→ GOAL OF THE EXERCISE:
Look through the entries for the string "Theorem", and copy each line that holds it.

→ EXERCISE DATA:
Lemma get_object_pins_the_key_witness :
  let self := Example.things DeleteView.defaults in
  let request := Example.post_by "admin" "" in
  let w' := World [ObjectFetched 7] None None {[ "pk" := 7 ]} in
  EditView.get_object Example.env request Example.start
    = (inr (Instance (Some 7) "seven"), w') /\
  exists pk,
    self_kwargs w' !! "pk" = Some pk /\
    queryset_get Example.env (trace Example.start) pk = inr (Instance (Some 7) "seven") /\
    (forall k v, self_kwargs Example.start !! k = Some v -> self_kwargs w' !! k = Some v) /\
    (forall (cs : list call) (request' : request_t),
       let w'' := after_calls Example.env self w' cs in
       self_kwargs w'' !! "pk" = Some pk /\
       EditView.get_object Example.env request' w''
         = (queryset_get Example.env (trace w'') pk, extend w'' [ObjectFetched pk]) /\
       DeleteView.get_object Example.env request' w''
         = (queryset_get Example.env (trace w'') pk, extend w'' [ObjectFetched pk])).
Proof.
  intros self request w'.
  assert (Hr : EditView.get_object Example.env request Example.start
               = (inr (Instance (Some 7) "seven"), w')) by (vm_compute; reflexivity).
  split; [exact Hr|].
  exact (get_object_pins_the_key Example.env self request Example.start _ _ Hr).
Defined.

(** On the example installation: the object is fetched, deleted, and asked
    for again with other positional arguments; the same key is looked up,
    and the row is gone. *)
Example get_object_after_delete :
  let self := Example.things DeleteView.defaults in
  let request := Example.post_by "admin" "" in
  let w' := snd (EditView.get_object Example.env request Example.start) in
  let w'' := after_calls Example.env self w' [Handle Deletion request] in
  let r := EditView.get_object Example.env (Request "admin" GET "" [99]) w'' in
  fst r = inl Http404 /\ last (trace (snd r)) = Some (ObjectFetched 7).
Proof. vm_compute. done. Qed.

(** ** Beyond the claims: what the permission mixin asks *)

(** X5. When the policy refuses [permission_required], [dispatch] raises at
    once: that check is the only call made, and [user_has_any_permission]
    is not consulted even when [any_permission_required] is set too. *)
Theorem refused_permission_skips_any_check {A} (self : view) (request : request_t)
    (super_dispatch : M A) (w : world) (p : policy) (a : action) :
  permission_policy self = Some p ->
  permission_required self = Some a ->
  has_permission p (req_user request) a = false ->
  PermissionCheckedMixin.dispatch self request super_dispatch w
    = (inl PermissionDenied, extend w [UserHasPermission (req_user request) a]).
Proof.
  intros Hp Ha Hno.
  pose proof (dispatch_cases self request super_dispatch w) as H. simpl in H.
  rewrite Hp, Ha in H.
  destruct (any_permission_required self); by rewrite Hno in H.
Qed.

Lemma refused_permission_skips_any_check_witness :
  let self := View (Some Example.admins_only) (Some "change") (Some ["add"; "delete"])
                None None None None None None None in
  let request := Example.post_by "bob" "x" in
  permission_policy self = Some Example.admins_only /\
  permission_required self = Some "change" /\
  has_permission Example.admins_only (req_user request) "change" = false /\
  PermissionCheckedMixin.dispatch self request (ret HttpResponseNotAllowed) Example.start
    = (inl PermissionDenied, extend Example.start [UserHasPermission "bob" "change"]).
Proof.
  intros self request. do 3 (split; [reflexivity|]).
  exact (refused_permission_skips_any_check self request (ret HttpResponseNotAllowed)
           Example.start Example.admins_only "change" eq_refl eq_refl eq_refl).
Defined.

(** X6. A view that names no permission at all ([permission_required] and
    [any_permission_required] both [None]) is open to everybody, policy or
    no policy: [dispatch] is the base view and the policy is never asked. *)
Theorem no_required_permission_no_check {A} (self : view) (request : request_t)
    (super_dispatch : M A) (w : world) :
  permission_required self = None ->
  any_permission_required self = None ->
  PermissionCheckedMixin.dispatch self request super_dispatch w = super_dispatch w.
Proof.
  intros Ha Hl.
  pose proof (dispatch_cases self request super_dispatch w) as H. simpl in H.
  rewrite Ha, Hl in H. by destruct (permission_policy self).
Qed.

==

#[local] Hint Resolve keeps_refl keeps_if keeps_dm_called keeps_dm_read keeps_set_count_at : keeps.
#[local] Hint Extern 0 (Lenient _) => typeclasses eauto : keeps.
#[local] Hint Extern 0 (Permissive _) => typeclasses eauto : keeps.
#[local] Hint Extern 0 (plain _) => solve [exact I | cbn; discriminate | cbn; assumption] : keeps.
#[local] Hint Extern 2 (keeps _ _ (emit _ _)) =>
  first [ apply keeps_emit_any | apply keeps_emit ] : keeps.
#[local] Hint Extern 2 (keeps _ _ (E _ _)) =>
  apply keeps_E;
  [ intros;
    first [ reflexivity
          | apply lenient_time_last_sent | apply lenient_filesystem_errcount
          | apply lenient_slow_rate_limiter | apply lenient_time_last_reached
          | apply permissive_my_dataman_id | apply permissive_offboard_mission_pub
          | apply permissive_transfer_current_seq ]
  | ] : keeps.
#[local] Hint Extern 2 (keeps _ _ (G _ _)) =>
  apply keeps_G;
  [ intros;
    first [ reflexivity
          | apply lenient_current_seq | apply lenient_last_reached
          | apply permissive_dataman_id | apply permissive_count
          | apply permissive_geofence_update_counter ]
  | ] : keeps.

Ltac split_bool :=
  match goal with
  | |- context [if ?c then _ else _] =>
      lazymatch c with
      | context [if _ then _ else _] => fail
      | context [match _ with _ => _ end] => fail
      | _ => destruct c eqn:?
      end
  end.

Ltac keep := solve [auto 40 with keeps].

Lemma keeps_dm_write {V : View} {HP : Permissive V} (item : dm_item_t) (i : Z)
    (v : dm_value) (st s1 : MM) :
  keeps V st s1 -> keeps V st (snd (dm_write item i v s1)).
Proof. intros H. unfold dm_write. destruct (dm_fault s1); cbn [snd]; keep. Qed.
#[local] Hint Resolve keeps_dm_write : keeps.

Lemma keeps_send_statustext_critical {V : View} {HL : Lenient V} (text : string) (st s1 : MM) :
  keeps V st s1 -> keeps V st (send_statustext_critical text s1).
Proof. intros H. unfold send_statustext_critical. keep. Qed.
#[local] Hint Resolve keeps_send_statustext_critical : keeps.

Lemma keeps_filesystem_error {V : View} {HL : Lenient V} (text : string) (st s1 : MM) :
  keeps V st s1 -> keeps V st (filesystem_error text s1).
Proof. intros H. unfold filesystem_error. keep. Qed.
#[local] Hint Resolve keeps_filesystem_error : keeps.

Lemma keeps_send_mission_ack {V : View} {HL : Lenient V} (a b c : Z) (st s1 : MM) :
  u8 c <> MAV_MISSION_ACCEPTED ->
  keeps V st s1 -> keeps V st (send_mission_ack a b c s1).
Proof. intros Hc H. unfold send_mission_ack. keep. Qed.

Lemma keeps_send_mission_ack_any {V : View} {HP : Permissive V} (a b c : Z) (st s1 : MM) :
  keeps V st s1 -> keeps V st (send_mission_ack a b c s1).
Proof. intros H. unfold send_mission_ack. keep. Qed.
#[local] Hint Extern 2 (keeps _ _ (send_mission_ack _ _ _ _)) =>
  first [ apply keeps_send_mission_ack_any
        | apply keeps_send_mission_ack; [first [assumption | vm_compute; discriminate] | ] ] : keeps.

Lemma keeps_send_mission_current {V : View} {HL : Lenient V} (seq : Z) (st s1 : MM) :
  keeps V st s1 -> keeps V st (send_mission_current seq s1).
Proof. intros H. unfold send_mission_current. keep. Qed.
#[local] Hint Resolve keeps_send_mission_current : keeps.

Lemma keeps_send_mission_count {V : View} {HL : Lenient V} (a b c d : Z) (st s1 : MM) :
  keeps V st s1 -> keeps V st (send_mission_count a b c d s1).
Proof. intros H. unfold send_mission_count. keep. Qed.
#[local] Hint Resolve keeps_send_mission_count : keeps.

...

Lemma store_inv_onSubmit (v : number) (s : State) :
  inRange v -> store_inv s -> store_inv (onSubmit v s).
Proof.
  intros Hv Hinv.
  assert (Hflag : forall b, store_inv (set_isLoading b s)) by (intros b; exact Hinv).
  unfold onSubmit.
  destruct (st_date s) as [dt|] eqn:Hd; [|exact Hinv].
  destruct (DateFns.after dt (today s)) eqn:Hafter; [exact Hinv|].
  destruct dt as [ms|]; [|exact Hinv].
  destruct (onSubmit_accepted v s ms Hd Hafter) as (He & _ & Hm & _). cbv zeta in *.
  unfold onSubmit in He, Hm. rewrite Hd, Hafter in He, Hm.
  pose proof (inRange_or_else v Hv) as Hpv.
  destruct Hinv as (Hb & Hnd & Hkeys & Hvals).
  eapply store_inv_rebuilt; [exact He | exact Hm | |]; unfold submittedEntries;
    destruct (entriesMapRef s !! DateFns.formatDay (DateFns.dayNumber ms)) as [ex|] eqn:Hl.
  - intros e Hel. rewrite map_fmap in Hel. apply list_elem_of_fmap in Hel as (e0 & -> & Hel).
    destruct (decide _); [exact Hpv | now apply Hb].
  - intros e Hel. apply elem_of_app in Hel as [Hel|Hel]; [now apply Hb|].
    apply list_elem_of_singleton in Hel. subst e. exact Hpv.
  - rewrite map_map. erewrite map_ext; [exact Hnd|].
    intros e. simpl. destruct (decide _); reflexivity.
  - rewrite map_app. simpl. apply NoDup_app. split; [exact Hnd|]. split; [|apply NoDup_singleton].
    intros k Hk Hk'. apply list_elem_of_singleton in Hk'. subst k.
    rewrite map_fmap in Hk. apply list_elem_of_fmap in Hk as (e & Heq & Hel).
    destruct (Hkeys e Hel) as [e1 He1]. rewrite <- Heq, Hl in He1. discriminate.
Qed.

→ REPLY:
Theorem refused_permission_skips_any_check {A} (self : view) (request : request_t)
Theorem no_required_permission_no_check {A} (self : view) (request : request_t)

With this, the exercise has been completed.